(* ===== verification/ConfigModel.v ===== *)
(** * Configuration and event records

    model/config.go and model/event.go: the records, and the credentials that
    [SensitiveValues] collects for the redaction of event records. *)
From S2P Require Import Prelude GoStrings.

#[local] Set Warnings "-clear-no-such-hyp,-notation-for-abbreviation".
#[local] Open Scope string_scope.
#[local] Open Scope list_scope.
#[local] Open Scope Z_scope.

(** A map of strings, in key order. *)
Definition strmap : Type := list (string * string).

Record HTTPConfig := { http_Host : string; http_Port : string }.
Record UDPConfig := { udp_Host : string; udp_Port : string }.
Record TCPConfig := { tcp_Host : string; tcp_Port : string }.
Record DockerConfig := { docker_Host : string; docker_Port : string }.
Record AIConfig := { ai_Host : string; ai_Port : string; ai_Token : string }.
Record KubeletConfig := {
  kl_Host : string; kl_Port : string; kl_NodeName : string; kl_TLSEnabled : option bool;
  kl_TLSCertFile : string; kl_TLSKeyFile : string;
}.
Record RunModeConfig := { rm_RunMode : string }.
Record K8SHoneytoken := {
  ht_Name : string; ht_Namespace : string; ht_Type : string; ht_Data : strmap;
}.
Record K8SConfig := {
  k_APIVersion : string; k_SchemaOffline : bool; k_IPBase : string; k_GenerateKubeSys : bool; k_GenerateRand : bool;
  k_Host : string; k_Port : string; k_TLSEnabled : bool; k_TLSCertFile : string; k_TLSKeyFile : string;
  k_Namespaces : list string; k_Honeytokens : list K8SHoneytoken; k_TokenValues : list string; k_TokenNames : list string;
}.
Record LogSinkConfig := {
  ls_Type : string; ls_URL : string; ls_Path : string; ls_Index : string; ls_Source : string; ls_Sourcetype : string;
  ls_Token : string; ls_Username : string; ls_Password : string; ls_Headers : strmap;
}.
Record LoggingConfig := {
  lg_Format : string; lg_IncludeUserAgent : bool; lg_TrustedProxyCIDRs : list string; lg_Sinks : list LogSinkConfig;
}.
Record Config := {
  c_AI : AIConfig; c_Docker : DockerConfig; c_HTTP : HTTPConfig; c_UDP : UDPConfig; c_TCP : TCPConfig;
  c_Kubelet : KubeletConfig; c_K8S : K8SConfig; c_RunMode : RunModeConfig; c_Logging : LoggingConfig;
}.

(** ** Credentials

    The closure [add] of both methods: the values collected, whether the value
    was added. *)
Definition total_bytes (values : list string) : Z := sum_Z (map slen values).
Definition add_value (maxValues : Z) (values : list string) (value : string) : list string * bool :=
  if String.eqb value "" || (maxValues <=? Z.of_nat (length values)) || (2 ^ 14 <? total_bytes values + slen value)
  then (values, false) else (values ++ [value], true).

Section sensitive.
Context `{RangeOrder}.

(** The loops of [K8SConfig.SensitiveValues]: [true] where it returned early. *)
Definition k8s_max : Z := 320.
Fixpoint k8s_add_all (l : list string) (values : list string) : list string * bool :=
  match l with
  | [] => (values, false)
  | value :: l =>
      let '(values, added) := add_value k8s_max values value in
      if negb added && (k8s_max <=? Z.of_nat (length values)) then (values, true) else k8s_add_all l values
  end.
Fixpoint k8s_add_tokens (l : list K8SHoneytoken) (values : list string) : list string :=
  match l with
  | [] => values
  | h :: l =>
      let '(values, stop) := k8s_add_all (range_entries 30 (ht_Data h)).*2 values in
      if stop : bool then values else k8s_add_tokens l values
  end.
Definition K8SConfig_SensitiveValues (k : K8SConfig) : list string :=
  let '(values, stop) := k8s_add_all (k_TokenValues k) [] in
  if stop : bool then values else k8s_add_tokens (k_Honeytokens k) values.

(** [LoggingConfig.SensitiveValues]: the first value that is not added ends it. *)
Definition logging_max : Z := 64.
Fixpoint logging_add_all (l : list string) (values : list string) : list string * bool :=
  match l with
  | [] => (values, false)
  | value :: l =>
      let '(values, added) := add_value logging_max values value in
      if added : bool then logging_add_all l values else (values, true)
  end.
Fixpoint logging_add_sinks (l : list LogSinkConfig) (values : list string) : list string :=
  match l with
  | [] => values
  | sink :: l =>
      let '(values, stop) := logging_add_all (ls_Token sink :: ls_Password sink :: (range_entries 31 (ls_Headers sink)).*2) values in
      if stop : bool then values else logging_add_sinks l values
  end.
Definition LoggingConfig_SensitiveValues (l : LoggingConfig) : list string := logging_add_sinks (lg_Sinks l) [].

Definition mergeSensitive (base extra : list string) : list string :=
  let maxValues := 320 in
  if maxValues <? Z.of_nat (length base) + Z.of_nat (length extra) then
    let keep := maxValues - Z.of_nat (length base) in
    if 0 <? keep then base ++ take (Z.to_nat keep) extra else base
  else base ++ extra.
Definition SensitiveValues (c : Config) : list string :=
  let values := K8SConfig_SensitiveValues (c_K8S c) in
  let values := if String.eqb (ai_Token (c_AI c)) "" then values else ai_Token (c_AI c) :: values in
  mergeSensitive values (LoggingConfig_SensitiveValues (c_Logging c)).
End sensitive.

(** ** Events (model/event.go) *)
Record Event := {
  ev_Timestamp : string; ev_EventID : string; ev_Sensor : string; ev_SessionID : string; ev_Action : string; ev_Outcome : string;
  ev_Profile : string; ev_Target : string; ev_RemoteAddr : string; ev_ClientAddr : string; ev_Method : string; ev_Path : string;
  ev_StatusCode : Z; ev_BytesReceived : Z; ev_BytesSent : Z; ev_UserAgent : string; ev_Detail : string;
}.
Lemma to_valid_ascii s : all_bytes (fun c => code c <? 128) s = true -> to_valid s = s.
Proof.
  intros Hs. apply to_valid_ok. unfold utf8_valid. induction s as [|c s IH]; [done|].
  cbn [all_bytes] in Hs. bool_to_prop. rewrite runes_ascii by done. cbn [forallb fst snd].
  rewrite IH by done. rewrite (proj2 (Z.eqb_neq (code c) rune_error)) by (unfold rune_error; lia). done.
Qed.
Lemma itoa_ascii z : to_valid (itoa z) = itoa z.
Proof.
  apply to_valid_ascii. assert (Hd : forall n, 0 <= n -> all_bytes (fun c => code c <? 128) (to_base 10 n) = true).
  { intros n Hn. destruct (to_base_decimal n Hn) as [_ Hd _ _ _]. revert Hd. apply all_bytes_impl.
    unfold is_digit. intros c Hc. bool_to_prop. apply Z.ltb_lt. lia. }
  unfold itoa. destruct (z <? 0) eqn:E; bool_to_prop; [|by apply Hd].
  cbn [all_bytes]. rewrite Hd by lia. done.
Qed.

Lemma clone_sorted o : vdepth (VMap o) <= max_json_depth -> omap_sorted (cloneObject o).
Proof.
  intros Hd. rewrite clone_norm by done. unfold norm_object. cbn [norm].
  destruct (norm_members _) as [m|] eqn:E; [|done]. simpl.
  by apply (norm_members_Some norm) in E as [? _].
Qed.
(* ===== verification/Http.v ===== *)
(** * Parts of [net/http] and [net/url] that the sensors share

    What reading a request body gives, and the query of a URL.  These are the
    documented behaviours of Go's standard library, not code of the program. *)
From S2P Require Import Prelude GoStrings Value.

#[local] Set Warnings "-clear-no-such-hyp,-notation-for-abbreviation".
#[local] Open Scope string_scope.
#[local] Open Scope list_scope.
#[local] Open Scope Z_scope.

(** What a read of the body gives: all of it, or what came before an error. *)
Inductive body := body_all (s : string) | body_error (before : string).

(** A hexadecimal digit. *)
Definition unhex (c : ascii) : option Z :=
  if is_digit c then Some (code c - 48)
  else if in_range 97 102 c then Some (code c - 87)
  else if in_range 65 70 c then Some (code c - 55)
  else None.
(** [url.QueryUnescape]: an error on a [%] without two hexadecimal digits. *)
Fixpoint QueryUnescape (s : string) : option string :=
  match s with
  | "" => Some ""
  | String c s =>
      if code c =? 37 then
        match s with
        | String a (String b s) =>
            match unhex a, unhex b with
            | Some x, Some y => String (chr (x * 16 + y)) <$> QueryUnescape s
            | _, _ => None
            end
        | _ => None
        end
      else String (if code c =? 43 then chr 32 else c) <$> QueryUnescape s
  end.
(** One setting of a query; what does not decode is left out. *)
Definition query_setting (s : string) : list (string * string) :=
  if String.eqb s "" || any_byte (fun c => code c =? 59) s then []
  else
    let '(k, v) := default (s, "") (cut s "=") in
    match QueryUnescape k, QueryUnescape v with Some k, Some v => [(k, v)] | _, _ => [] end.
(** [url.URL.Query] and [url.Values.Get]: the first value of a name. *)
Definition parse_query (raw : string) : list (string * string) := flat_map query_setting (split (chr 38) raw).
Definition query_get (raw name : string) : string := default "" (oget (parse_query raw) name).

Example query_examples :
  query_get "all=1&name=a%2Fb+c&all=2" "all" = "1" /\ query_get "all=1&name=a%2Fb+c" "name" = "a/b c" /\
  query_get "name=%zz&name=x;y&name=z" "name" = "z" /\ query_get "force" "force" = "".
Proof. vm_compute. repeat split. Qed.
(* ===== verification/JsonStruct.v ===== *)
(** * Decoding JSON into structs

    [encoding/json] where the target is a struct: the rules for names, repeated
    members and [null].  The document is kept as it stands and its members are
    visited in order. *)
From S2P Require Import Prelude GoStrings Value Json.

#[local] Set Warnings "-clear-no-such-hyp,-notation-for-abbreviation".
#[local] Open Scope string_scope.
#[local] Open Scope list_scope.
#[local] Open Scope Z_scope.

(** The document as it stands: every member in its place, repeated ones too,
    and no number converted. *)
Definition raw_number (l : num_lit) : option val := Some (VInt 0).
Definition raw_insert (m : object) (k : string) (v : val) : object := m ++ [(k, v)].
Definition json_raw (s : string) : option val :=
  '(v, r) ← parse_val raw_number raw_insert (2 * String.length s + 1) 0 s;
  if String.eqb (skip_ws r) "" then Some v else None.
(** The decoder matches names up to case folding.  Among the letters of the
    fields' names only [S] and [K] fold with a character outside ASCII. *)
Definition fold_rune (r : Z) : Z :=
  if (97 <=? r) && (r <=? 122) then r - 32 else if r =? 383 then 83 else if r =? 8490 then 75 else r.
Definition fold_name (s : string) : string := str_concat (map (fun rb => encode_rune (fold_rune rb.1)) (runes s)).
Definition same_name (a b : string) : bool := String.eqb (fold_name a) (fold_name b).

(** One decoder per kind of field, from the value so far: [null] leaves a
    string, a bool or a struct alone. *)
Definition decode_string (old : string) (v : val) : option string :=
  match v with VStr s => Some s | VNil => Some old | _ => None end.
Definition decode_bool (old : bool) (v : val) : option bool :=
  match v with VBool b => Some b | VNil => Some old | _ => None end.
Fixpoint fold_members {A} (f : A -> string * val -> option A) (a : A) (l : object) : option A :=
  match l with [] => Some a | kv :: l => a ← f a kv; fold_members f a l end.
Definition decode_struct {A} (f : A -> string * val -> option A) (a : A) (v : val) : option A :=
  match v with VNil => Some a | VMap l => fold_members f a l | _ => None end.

____________________

• **Task objective**: Return each line above where the word "that" shows up.

• **Answer space**:
    model/config.go and model/event.go: the records, and the credentials that
(** [LoggingConfig.SensitiveValues]: the first value that is not added ends it. *)
(** * Parts of [net/http] and [net/url] that the sensors share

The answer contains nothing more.